2008年11月25日火曜日

再開発に立ちはだかるもの

借りたものは返す。これは社会生活の中で基本中の基本である。だが世の中には持ち主にどれだけ頼まれても、返さなくてもいいものがあるのだ。
そう、借地や借家である。旧借地借家法に基く借地や借家は、契約期限が来ても、持ち主が退去を求めても、単に借り手の都合だけでそのまま借り続けることができるのだ。どうしても退去してもらうには、金銭的な補償(いわゆる立ち退き料)をするしかなく、それも法外な額を要求されることが多い。最近に見聞した例では、借家を20年近く借りていた借家人は、立ち退き料として過去に支払った家賃総額の半額を払えと家主に要求していた。これでは何のために貸していたのかわからない。

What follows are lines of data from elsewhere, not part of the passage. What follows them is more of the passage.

(* ===== verification/Policy.v ===== *)
(** * Transition policy ([engine/policy.rs])

    Which automated updates are published and which user actions are allowed. *)

From S2P Require Export Model.

(** [transition_allowed]: automated transitions meaningful enough to publish. *)
Definition transition_allowed (prev next : State.t) : bool :=
  match prev, next with
  | State.Ok, State.Alarmed
  | State.Alarmed, State.Latched
  | State.Alarmed, State.Ok
  | State.Acknowledged, State.Ok
  | State.Acknowledged, State.Alarmed
  | State.Bypassed, _
  | State.Unknown, _ => true
  | _, _ => false
  end.

(** [user_action_allowed]. *)
Definition user_action_allowed (latest_state : State.t) (latest_wake : option Timestamp)
    (action : UserAction) : bool :=
  match action with
  | Acknowledge =>
      match latest_state with State.Alarmed | State.Latched => true | _ => false end
  | Activate => bool_decide (latest_state = State.Bypassed)
  | Bypass user_wake =>
      bool_decide (latest_state ≠ State.Bypassed) || bool_decide (latest_wake ≠ user_wake)
  end.

Section policy.
Context `{ProtoEnums}.

(** [is_bypassed]. *)
Definition is_bypassed (prev : option Status) : bool :=
  match prev with
  | Some prev_status => bool_decide (state prev_status = State.Bypassed)
  | None => false
  end.

(** [should_publish]; the [key] is used for logging only. *)
Definition should_publish (prev : option Status) (key : Key) (alarm : Status) : bool :=
  let next_state := state alarm in
  if is_bypassed prev && bool_decide (source_of alarm = Source.Epics)
       && bool_decide (next_state ≠ State.Unbypassed)
  then false
  else
    let next_severity := severity alarm in
    match prev with
    | None => true
    | Some prev_status =>
        transition_allowed (state prev_status) next_state
        || bool_decide (severity prev_status ≠ next_severity)
    end.
End policy.

(** ** Properties *)

Lemma transition_allowed_spec prev next :
  transition_allowed prev next = true ↔
  prev = State.Unknown ∨ prev = State.Bypassed ∨
  (prev, next) ∈
    [(State.Ok, State.Alarmed); (State.Alarmed, State.Latched); (State.Alarmed, State.Ok);
     (State.Acknowledged, State.Ok); (State.Acknowledged, State.Alarmed)].
Proof.
  rewrite !elem_of_cons, elem_of_nil.
  destruct prev, next; simpl; (split; [by auto 10|intuition congruence]).
Qed.

Section policy_properties.
Context `{ProtoEnums}.

Lemma should_publish_Some p key alarm :
  should_publish (Some p) key alarm =
  negb (bool_decide (state p = State.Bypassed) && bool_decide (source_of alarm = Source.Epics)
          && bool_decide (state alarm ≠ State.Unbypassed)) &&
  (transition_allowed (state p) (state alarm) ||
     bool_decide (severity p ≠ severity alarm)).
Proof. unfold should_publish, is_bypassed. by destruct (_ && _ && _). Qed.

(** Suppression while bypassed: an automated EPICS update for an alarm whose
    latest state is [Bypassed] is published exactly when it is the synthesised
    [Unbypassed] wake-up. *)
Theorem bypassed_epics_only_unbypassed prev key alarm :
  state prev = State.Bypassed → source_of alarm = Source.Epics →
  should_publish (Some prev) key alarm = bool_decide (state alarm = State.Unbypassed).
Proof.
  intros Hp Hs. unfold should_publish, is_bypassed. rewrite Hp, Hs.
  repeat case_bool_decide; try done; by destruct (state alarm).
Qed.

(** C33 Complete specification of the automated policy: an update is published
    iff the EPICS bypass rule does not suppress it and the alarm is new, or the
    state pair is one of the listed transitions, or the severity changed. *)
Theorem should_publish_spec prev key alarm :
  should_publish prev key alarm = true ↔
  ¬ (∃ p, prev = Some p ∧ state p = State.Bypassed ∧ source_of alarm = Source.Epics ∧
          state alarm ≠ State.Unbypassed) ∧
  (∀ p, prev = Some p →
     state p = State.Unknown ∨ state p = State.Bypassed ∨
     (state p, state alarm) ∈
       [(State.Ok, State.Alarmed); (State.Alarmed, State.Latched); (State.Alarmed, State.Ok);
        (State.Acknowledged, State.Ok); (State.Acknowledged, State.Alarmed)] ∨
     severity p ≠ severity alarm).
Proof.
  destruct prev as [p|]; [|split; [intros _; split; [intros (p & ? & _)|]|]; done].
  rewrite should_publish_Some, andb_true_iff, orb_true_iff, transition_allowed_spec.
  rewrite negb_true_iff, <-not_true_iff_false, !andb_true_iff, !bool_decide_eq_true.
  split.
  - intros [Hn Ht]. split; [intros (? & [= <-] & ?); tauto|intros ? [= <-]; tauto].
  - intros [Hn Ht]. specialize (Ht p eq_refl).
    split; [intros ([? ?] & ?); apply Hn; by exists p|tauto].
Qed.

(** Repeating the state and severity that is already the latest is not
    published, except from a state that any automated update leaves. *)
Lemma duplicate_suppressed prev key alarm :
  state alarm = state prev → severity alarm = severity prev →
  state prev ≠ State.Bypassed → state prev ≠ State.Unknown →
  should_publish (Some prev) key alarm = false.
Proof.
  intros Hs Hv Hb Hu. rewrite should_publish_Some, Hs, Hv.
  by repeat case_bool_decide; destruct (state prev).
Qed.
End policy_properties.

(** A user action is never allowed twice in a row: once the state an action
    asks for, with the wake time it asks for, is the latest known state, the same
    action is rejected. *)
Theorem user_action_not_repeatable action :
  user_action_allowed (as_state action) (get_wake action) action = false.
Proof. destruct action; simpl; [done|done|]. by repeat case_bool_decide. Qed.

(** Complete specification of the user policy, action by action. *)
Theorem user_action_allowed_spec latest_state latest_wake action :
  user_action_allowed latest_state latest_wake action = true ↔
  match action with
  | Acknowledge => latest_state = State.Alarmed ∨ latest_state = State.Latched
  | Activate => latest_state = State.Bypassed
  | Bypass w => latest_state = State.Bypassed → latest_wake ≠ w
  end.
Proof.
  destruct action; simpl.
  - destruct latest_state; intuition congruence.
  - by rewrite bool_decide_eq_true.
  - rewrite orb_true_iff, !bool_decide_eq_true.
    destruct (decide (latest_state = State.Bypassed)); tauto.
Qed.

(** ** Witnesses *)

Definition sample_status (dev : string) (src : Source.t) (st : State.t) (sev : Severity.t) : Status :=
  {| device := dev; severity_raw := @severity_to_i32 sample_enums sev;
     state_raw := @state_to_i32 sample_enums st; source_raw := @source_to_i32 sample_enums src;
     acknowledgeable := false; time := Some (mkTimestamp 0 0); epics_type := ""; user := "";
     wake := None |}.

Lemma bypassed_epics_only_unbypassed_witness :
  let prev := sample_status "M:BEAM" Source.Epics State.Bypassed Severity.Unknown in
  let alarm := sample_status "M:BEAM" Source.Epics State.Alarmed Severity.High in
  @should_publish sample_enums (Some prev) (mkKey "M:BEAM" Source.Epics) alarm = false.
Proof.
  intros prev alarm.
  rewrite (@bypassed_epics_only_unbypassed sample_enums prev (mkKey "M:BEAM" Source.Epics) alarm).
  - by vm_compute.
  - by vm_compute.
  - by vm_compute.
Defined.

要は持ち主の都合などどうでもいいのである。旧借地借家法(正確には借地法、借家法及び建物保護法を合わせたもの)は明治から大正にかけて制定された法律である。当時は地主、家主は金持ちで、借家人、借地人は貧乏人が多くて立場が弱かったという分かり易い構図があった。しかし今の時代には合ったものとは言い難い。実は1992年に法改正され今の借地借家法では、定期借地権、定期借家権という考え方が導入されている。この契約方式ではいかななる事情があっても期限がくれば立ち退かなくてはならない。残念なことに法改正以前に締結されている契約は旧法が適用されることになっている。未だに多くの地主、家主はこの恩恵を受けられないでいる。

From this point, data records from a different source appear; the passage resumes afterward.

(** [handle_user_update]. *)
Definition handle_user_update (now : Z) (key : Key) (action : UserAction) (user : string)
    (confirmation : Confirmation) : Eff AlarmStateCoordinator CoOut (result unit string) :=
  c ← get;
  let latest_status := get_latest_status c key in
  let latest_state := default State.Unknown (state <$> latest_status) in
  let latest_wake := latest_status ≫= wake in
  if user_action_allowed latest_state latest_wake action
  then
    let updated_status := build_user_status now key action user in
    id ← get_next_id;
    modify (set_pending (insert id confirmation)) ;;
    in_flight ← insert_speculative key (updated_status, id);
    match in_flight with
    | None => _ ?← send_next_for key; mret (Ok tt)
    | Some _ => mret (Ok tt)
    end
  else
    emit (CoConfirm confirmation
            (Err (StateNotAllowed {| st_key := key; st_current := latest_state;
                                     st_requested := as_state action |}))) ;;
    mret (Ok tt).

(** [handle_message]. *)
Definition handle_message (now : Z) (message : DomainInput) : Eff AlarmStateCoordinator CoOut (result unit string) :=
  match message with
  | SnapshotRequest sender => handle_snapshot sender
  | AutomatedUpdate status => handle_automated_update status
  | UserUpdate key action user confirmation =>
      handle_user_update now key action user confirmation
  end.

(** [speculative_state.iter().find_map(..)]: a key whose entry carries [id]. *)
Definition speculative_key_of (spec : AlarmsCache) (id : Z) : option Key :=
  match list_find (λ e : Key * (Status * Z), snd (snd e) = id) (map_to_list spec) with
  | Some (_, (key, _)) => Some key
  | None => None
  end.

(** [fail_all_confirmations]; [drain()] empties the map. *)
Definition fail_all_confirmations : Eff AlarmStateCoordinator CoOut unit :=
  c ← get;
  modify (set_pending (λ _, ∅)) ;;
  for_each
    (λ e : Z * Confirmation,
       match speculative_key_of (speculative_state c) (fst e) with
       | Some key => emit (CoConfirm (snd e) (Err (Internal key)))
       | None => mret tt
       end)
    (map_to_list (pending_confirmations c)).

(** [dispatch_automated_wake]. *)
Definition wake_status (now : Z) (key : Key) : Status :=
  {| device := key_device key;
     severity_raw := severity_raw status_default;
     state_raw := state_to_i32 State.Unbypassed;
     source_raw := source_to_i32 (key_source key);
     acknowledgeable := acknowledgeable status_default;
     time := Some {| seconds := now; nanos := 0 |};
     epics_type := epics_type status_default;
     user := user status_default;
     wake := wake status_default |}.

Definition dispatch_automated_wake (now : Z) (key : Key) :
    Eff AlarmStateCoordinator CoOut (result unit string) :=
  handle_automated_update (wake_status now key).

(** The status used when a failed job has no confirmed predecessor. *)
Definition unconfirmed_status (key : Key) : Status :=
  {| device := key_device key;
     severity_raw := severity_raw status_default;
     state_raw := state_raw status_default;
     source_raw := source_to_i32 (key_source key);
     acknowledgeable := acknowledgeable status_default;
     time := time status_default;
     epics_type := epics_type status_default;
     user := user status_default;
     wake := wake status_default |}.

(** [converge_to_last_confirmed]. *)
Definition converge_to_last_confirmed (key : Key) : Eff AlarmStateCoordinator CoOut unit :=
  c ← get;
  let confirmed_entry :=
    default (unconfirmed_status key, DEFAULT_HYDRATED_ID) (confirmed_state c !! key) in
  modify (set_speculative (insert key confirmed_entry)).

(** Takes the confirmation of a job out of [pending_confirmations] and answers it. *)
Definition resolve_confirmation (id : Z) (r : result unit UpdateError) :
    Eff AlarmStateCoordinator CoOut unit :=
  c ← get;
  modify (set_pending (delete id)) ;;
  match pending_confirmations c !! id with
  | Some confirmation => emit (CoConfirm confirmation r)
  | None => mret tt
  end.

(** [reconcile_failure]. *)
Definition reconcile_failure (job : Job) :
    Eff AlarmStateCoordinator CoOut (result unit string) :=
  let key := job_key job in
  resolve_confirmation (job_id job) (Err (Internal key)) ;;
  c ← get;
  match speculative_state c !! key with
  | None => mret (Err "Lost state for job")
  | Some (_, spec_id) =>
      (if bool_decide (spec_id = job_id job) && user_initiated job
       then converge_to_last_confirmed key
       else mret tt) ;;
      send_next_for key
  end.

(** [reconcile_success]. *)
Definition reconcile_success (success : Job) :
    Eff AlarmStateCoordinator CoOut (result unit string) :=
  let key := job_key success in
  resolve_confirmation (job_id success) (Ok tt) ;;
  c ← get;
  _ ?← (match speculative_state c !! key with
        | Some (_, spec_id) =>
            if bool_decide (spec_id = job_id success)
            then modify (set_speculative (delete key)) ;; mret (Ok tt)
            else send_next_for key
        | None => mret (Ok tt)
        end);
  modify (set_confirmed (insert key (job_status success, job_id success))) ;;
  mret (Ok tt).

(** [reconcile_job_outcome]. *)
Definition reconcile_job_outcome (now : Z) (o : JobOutcome) :
    Eff AlarmStateCoordinator CoOut (result unit string) :=
  match o with
  | Committed job => reconcile_success job
  | Failed job => reconcile_failure job
  | Wake key => dispatch_automated_wake now key
  end.

(** What one iteration of the [start] loop receives. *)
Inductive CoEvent :=
| CeOutcome (o : JobOutcome)
| CeUser (message : DomainInput)
| CeAutomated (message : DomainInput)
| CeAllClosed.

(** One iteration of the loop: [true] means that the loop goes on; on an error
    the pending confirmations are failed and the task ends. *)
Definition coordinator_handle (now : Z) (e : CoEvent) :
    Eff AlarmStateCoordinator CoOut (result unit string) :=
  match e with
  | CeOutcome o => reconcile_job_outcome now o
  | CeUser message => handle_message now message
  | CeAutomated message => handle_message now message
  | CeAllClosed => mret (Err "All channels dropped")
  end.

Definition coordinator_iteration (now : Z) (e : CoEvent) :
    Eff AlarmStateCoordinator CoOut bool :=
  r ← coordinator_handle now e;
  match r with
  | Ok _ => mret true
  | Err _ => fail_all_confirmations ;; mret false
  end.
End coordinator.

(** The receiving ends of the coordinator and one poll of the [biased]
    [select!] of [start]. *)
Record CoInbox := mkCoInbox {
  job_outcome_rx : chan JobOutcome;
  user_rx : chan DomainInput;
  automated_rx : chan DomainInput;
}.

Definition coordinator_select (i : CoInbox) : poll (CoEvent * CoInbox) :=
  let branches :=
    poll_first
      (poll_map (λ '(o, c), (CeOutcome o, mkCoInbox c (user_rx i) (automated_rx i)))
         (poll_recv (job_outcome_rx i)))
      (poll_first
         (poll_map (λ '(m, c), (CeUser m, mkCoInbox (job_outcome_rx i) c (automated_rx i)))
            (poll_recv (user_rx i)))
         (poll_map (λ '(m, c), (CeAutomated m, mkCoInbox (job_outcome_rx i) (user_rx i) c))
            (poll_recv (automated_rx i)))) in
  match branches with
  | Disabled => Ready (CeAllClosed, i)
  | p => p
  end.

(** ** Runs of the operations *)

(** The job that [send_next_for] builds from a speculative entry. *)
Definition job_of (pending : gmap Z Confirmation) (key : Key) (entry : Status * Z) : Job :=
  {| job_id := snd entry; job_key := key; job_status := fst entry;
     user_initiated := bool_decide (is_Some (pending !! snd entry)) |}.

(** The answer sent when the confirmation with a given id is resolved. *)
Definition confirm_outs (pending : gmap Z Confirmation) (id : Z)
    (r : result unit UpdateError) : list CoOut :=
  match pending !! id with Some conf => [CoConfirm conf r] | None => [] end.

Section runs.
Context `{UnicodeTables} `{ProtoEnums}.
Context (alive : bool).
Implicit Types c : AlarmStateCoordinator.

(** What sending a job gives, the state of the task being [c]. *)
Definition job_sent (job : Job) (c : AlarmStateCoordinator) (outs : list CoOut) :
    outcome (result unit string * AlarmStateCoordinator * list CoOut) :=
  if alive then Ret (Ok tt, c, outs ++ [CoJob job])
  else Ret (Err WORKFLOW_HANDLER_STOPPED, c, outs).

人間にとって住まいは大事で借り手を保護する観点はわからないではない。しかし借りたものは返すのが道理である。一度貸したら二度と返ってこない、ではどこにも正義が無いではないか。

写真は安藤忠雄設計の「表参道ヒルズ」。商業施設だけではなく賃貸物件でもある。建設にあたり土地・建物の権利関係の整理が大変だったという。再開発の話は何度となく持ち上がったのだが、利害関係の複雑さから全て頓挫していた。安藤の熱意と粘り強い説得が関係者を動かし、完成に漕ぎ着けたそうだ。